Raw data:
(* ===== verification/StateFlow.v ===== *)
(** The lifecycle state machine of a replica: [AppStateWorkflow] of
    [src/internal/stateflow/stateflow.go] and the table that [taskContainerInit] of
    [src/internal/hostlet/task_container.go] registers.  A registered command is one
    of the three operations of the host, or none. *)
From Stdlib Require Import ZArith Lia.
From S2P Require Import Prelude.
Local Open Scope string_scope.

Definition OpStateEmpty : string := "".
Definition OpStateStarting : string := "starting".
Definition OpStateRunning : string := "running".
Definition OpStateStopping : string := "stopping".
Definition OpStateStopped : string := "stopped".
Definition OpStateDestroying : string := "destroying".
Definition OpStateDestroyed : string := "destroyed".
Definition OpStateFailed : string := "failed".
Definition OpActionStart : string := "start".
Definition OpActionStop : string := "stop".
Definition OpActionDestroy : string := "destroy".
Definition OpActionDelete : string := "delete".
Definition OpEventSuccess : string := "success".
Definition OpEventFail : string := "fail".

Inductive command := CmdStarting | CmdStopping | CmdDestroying.

Record AppStateEntry := { as_State : string; as_Command : option command }.

Abbreviation AppStateWorkflow := (gmap string (gmap string AppStateEntry)).

Definition NextCommand (it : AppStateWorkflow) (state event : string) : option AppStateEntry :=
  m ← it !! state; m !! event.

Definition Register (it : AppStateWorkflow) (currentState event nextState : string)
    (nextCommand : option command) : AppStateWorkflow :=
  <[currentState := <[event := {| as_State := nextState; as_Command := nextCommand |}]>
                      (default ∅ (it !! currentState))]> it.

Definition reg (it : AppStateWorkflow) (e : string * string * string * option command) : AppStateWorkflow :=
  let '(s, ev, n, c) := e in Register it s ev n c.

Definition workflow_table : list (string * string * string * option command) :=
  [(OpStateEmpty, OpActionStart, OpStateStarting, Some CmdStarting);
   (OpStateStopped, OpActionStart, OpStateStarting, Some CmdStarting);
   (OpStateFailed, OpActionStart, OpStateStarting, Some CmdStarting);
   (OpStateStarting, OpActionStart, OpStateStarting, Some CmdStarting);
   (OpStateRunning, OpActionStart, OpStateRunning, None);
   (OpStateRunning, OpActionStop, OpStateStopping, Some CmdStopping);
   (OpStateStarting, OpActionStop, OpStateStopping, Some CmdStopping);
   (OpStateStopped, OpActionStop, OpStateStopped, None);
   (OpStateEmpty, OpActionStop, OpStateStopped, None);
   (OpStateRunning, OpActionDestroy, OpStateDestroying, Some CmdDestroying);
   (OpStateStopped, OpActionDestroy, OpStateDestroying, Some CmdDestroying);
   (OpStateStopping, OpActionDestroy, OpStateDestroying, Some CmdDestroying);
   (OpStateFailed, OpActionDestroy, OpStateDestroying, Some CmdDestroying);
   (OpStateDestroyed, OpActionDestroy, OpStateDestroyed, None);
   (OpStateStarting, OpEventSuccess, OpStateRunning, None);
   (OpStateStopping, OpEventSuccess, OpStateStopped, None);
   (OpStateDestroying, OpEventSuccess, OpStateDestroyed, None);
   (OpStateStarting, OpEventFail, OpStateFailed, None);
   (OpStateStopping, OpEventFail, OpStateFailed, None);
   (OpStateDestroying, OpEventFail, OpStateFailed, None)].

(** The workflow after [taskContainerInit]. *)
Definition taskContainerInit : AppStateWorkflow := foldl reg ∅ workflow_table.

(** * Properties *)

Lemma Register_lookup it s ev n c s' ev' :
  NextCommand (Register it s ev n c) s' ev' =
  if bool_decide (s' = s /\ ev' = ev) then Some {| as_State := n; as_Command := c |}
  else NextCommand it s' ev'.
Proof.
  unfold NextCommand, Register. destruct (decide (s' = s)) as [->|Hs].
  - rewrite lookup_insert_eq. cbn. destruct (decide (ev' = ev)) as [->|He].
    + by rewrite lookup_insert_eq, bool_decide_true.
    + rewrite lookup_insert_ne by done. rewrite bool_decide_false by naive_solver.
      by destruct (it !! s).
  - rewrite lookup_insert_ne by done. by rewrite bool_decide_false by naive_solver.
Qed.

Definition row_state (r : string * string * string * option command) : string := r.1.1.1.
Definition row_event (r : string * string * string * option command) : string := r.1.1.2.
Definition row_entry (r : string * string * string * option command) : AppStateEntry :=
  {| as_State := r.1.2; as_Command := r.2 |}.

(** A table without two rows for one state and event is looked up row by row. *)
Lemma table_lookup l it s ev e : NoDup (map (fun r => (row_state r, row_event r)) l) ->
  NextCommand (foldl reg it l) s ev = Some e <->
  (exists r, r ∈ l /\ row_state r = s /\ row_event r = ev /\ row_entry r = e) \/
  (NextCommand it s ev = Some e /\ (s, ev) ∉ map (fun r => (row_state r, row_event r)) l).
Proof.
  revert it. induction l as [|[[[s0 ev0] n0] c0] l IH]; intros it; cbn [foldl map].
  { intros _. split; [intros H; right; split; [done|apply not_elem_of_nil]|].
    intros [(r & Hr & _)|[H _]]; [by apply not_elem_of_nil in Hr|done]. }
  intros [Hn Hnd]%NoDup_cons. rewrite IH by done. cbn [reg]. rewrite Register_lookup.
  setoid_rewrite elem_of_cons. cbn in Hn. split.
  - intros [(r & ? & ?)|[H Hin]]; [left; exists r; auto|].
    destruct (bool_decide_reflect (s = s0 /\ ev = ev0)) as [[-> ->]|Hne].
    + injection H as <-. left. eexists. split; [by left|done].
    + right. split; [done|]. intros [[= -> ->]|?]; [by apply Hne|done].
  - intros [(r & [->|Hr] & Es & Ee & Ex)|[H Hin]].
    + right. unfold row_state, row_event in Es, Ee. cbn in Es, Ee. subst s ev. split; [|done].
      rewrite bool_decide_true by done. by rewrite <- Ex.
    + left. eauto.
    + right. split; [|intros ?; apply Hin; by right].
      rewrite bool_decide_false; [done|]. intros [-> ->]. apply Hin. by left.
Qed.

Lemma workflow_rows s ev e : NextCommand taskContainerInit s ev = Some e <->
  exists r, r ∈ workflow_table /\ row_state r = s /\ row_event r = ev /\ row_entry r = e.
Proof.
  unfold taskContainerInit. rewrite table_lookup; [|apply (bool_decide_unpack _); vm_compute; exact I].
  split; [intros [?|[H _]]; [done|]|by left]. unfold NextCommand in H. by rewrite lookup_empty in H.
Qed.

(** The stable state an action aims at. *)
Definition goal_state (action : string) : option string :=
  if bool_decide (action = OpActionStart) then Some OpStateRunning
  else if bool_decide (action = OpActionStop) then Some OpStateStopped
  else if bool_decide (action = OpActionDestroy) then Some OpStateDestroyed
  else None.

(** The transient state of a command, which every row that runs it enters. *)
Definition command_state (c : command) : string :=
  match c with
  | CmdStarting => OpStateStarting
  | CmdStopping => OpStateStopping
  | CmdDestroying => OpStateDestroying
  end.
Definition command_goal (c : command) : string :=
  match c with
  | CmdStarting => OpStateRunning
  | CmdStopping => OpStateStopped
  | CmdDestroying => OpStateDestroyed
  end.

(** the registered workflow is exactly its table, and the table leads every action
    to its goal: a row for an action either runs the command of that action and
    enters the command's transient state, from which the success event leads to
    the goal of the action and the fail event to the failed state, or runs nothing
    and is already at the goal; and only the transient states react to the result
    events. *)
Theorem workflow_reaches_goal s ev e :
  NextCommand taskContainerInit s ev = Some e ->
  match as_Command e with
  | Some c => as_State e = command_state c /\ goal_state ev = Some (command_goal c) /\
      NextCommand taskContainerInit (as_State e) OpEventSuccess =
        Some {| as_State := command_goal c; as_Command := None |} /\
      NextCommand taskContainerInit (as_State e) OpEventFail =
        Some {| as_State := OpStateFailed; as_Command := None |}
  | None => goal_state ev = Some (as_State e) \/
      ((ev = OpEventSuccess \/ ev = OpEventFail) /\
       exists c, s = command_state c /\
         as_State e = if bool_decide (ev = OpEventSuccess) then command_goal c else OpStateFailed)
  end.
Proof.
  rewrite workflow_rows. intros (r & Hr & <- & <- & <-).
  assert (T : forall c, NextCommand taskContainerInit (command_state c) OpEventSuccess =
      Some {| as_State := command_goal c; as_Command := None |} /\
    NextCommand taskContainerInit (command_state c) OpEventFail =
      Some {| as_State := OpStateFailed; as_Command := None |})
    by (intros c; destruct c; (split; vm_compute; reflexivity)).
  revert r Hr. apply Forall_forall. unfold workflow_table, row_state, row_event, row_entry.
  repeat apply Forall_cons_2; try apply Forall_nil_2; cbn [fst snd as_Command as_State];
    repeat match goal with
    | |- _ /\ _ => split
    | |- goal_state _ = _ \/ _ => (left; reflexivity) || right
    | |- NextCommand _ _ _ = _ => first [apply (T CmdStarting)|apply (T CmdStopping)|apply (T CmdDestroying)]
    | |- _ = _ => reflexivity
    | |- ?a = ?b \/ ?c => (left; reflexivity) || (right; reflexivity)
    | |- exists c, _ => first [by exists CmdStarting|by exists CmdStopping|by exists CmdDestroying]
    end.
Qed.

Lemma workflow_reaches_goal_witness :
  NextCommand taskContainerInit OpStateStopped OpActionStart =
    Some {| as_State := OpStateStarting; as_Command := Some CmdStarting |} /\
  (OpStateStarting = command_state CmdStarting /\ goal_state OpActionStart = Some (command_goal CmdStarting) /\
   NextCommand taskContainerInit OpStateStarting OpEventSuccess =
     Some {| as_State := command_goal CmdStarting; as_Command := None |} /\
   NextCommand taskContainerInit OpStateStarting OpEventFail =
     Some {| as_State := OpStateFailed; as_Command := None |}).
Proof.
  split; [vm_compute; reflexivity|].
  apply (workflow_reaches_goal OpStateStopped OpActionStart
    {| as_State := OpStateStarting; as_Command := Some CmdStarting |}).
  vm_compute. reflexivity.
Defined.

Directions: When a line in the records above holds "apply", that line is to be reported.

Exercise answer:
  { intros _. split; [intros H; right; split; [done|apply not_elem_of_nil]|].
    intros [(r & Hr & _)|[H _]]; [by apply not_elem_of_nil in Hr|done]. }
    + right. split; [done|]. intros [[= -> ->]|?]; [by apply Hne|done].
    + right. split; [|intros ?; apply Hin; by right].
      rewrite bool_decide_false; [done|]. intros [-> ->]. apply Hin. by left.
  unfold taskContainerInit. rewrite table_lookup; [|apply (bool_decide_unpack _); vm_compute; exact I].
  revert r Hr. apply Forall_forall. unfold workflow_table, row_state, row_event, row_entry.
  repeat apply Forall_cons_2; try apply Forall_nil_2; cbn [fst snd as_Command as_State];
    | |- NextCommand _ _ _ = _ => first [apply (T CmdStarting)|apply (T CmdStopping)|apply (T CmdDestroying)]
  apply (workflow_reaches_goal OpStateStopped OpActionStart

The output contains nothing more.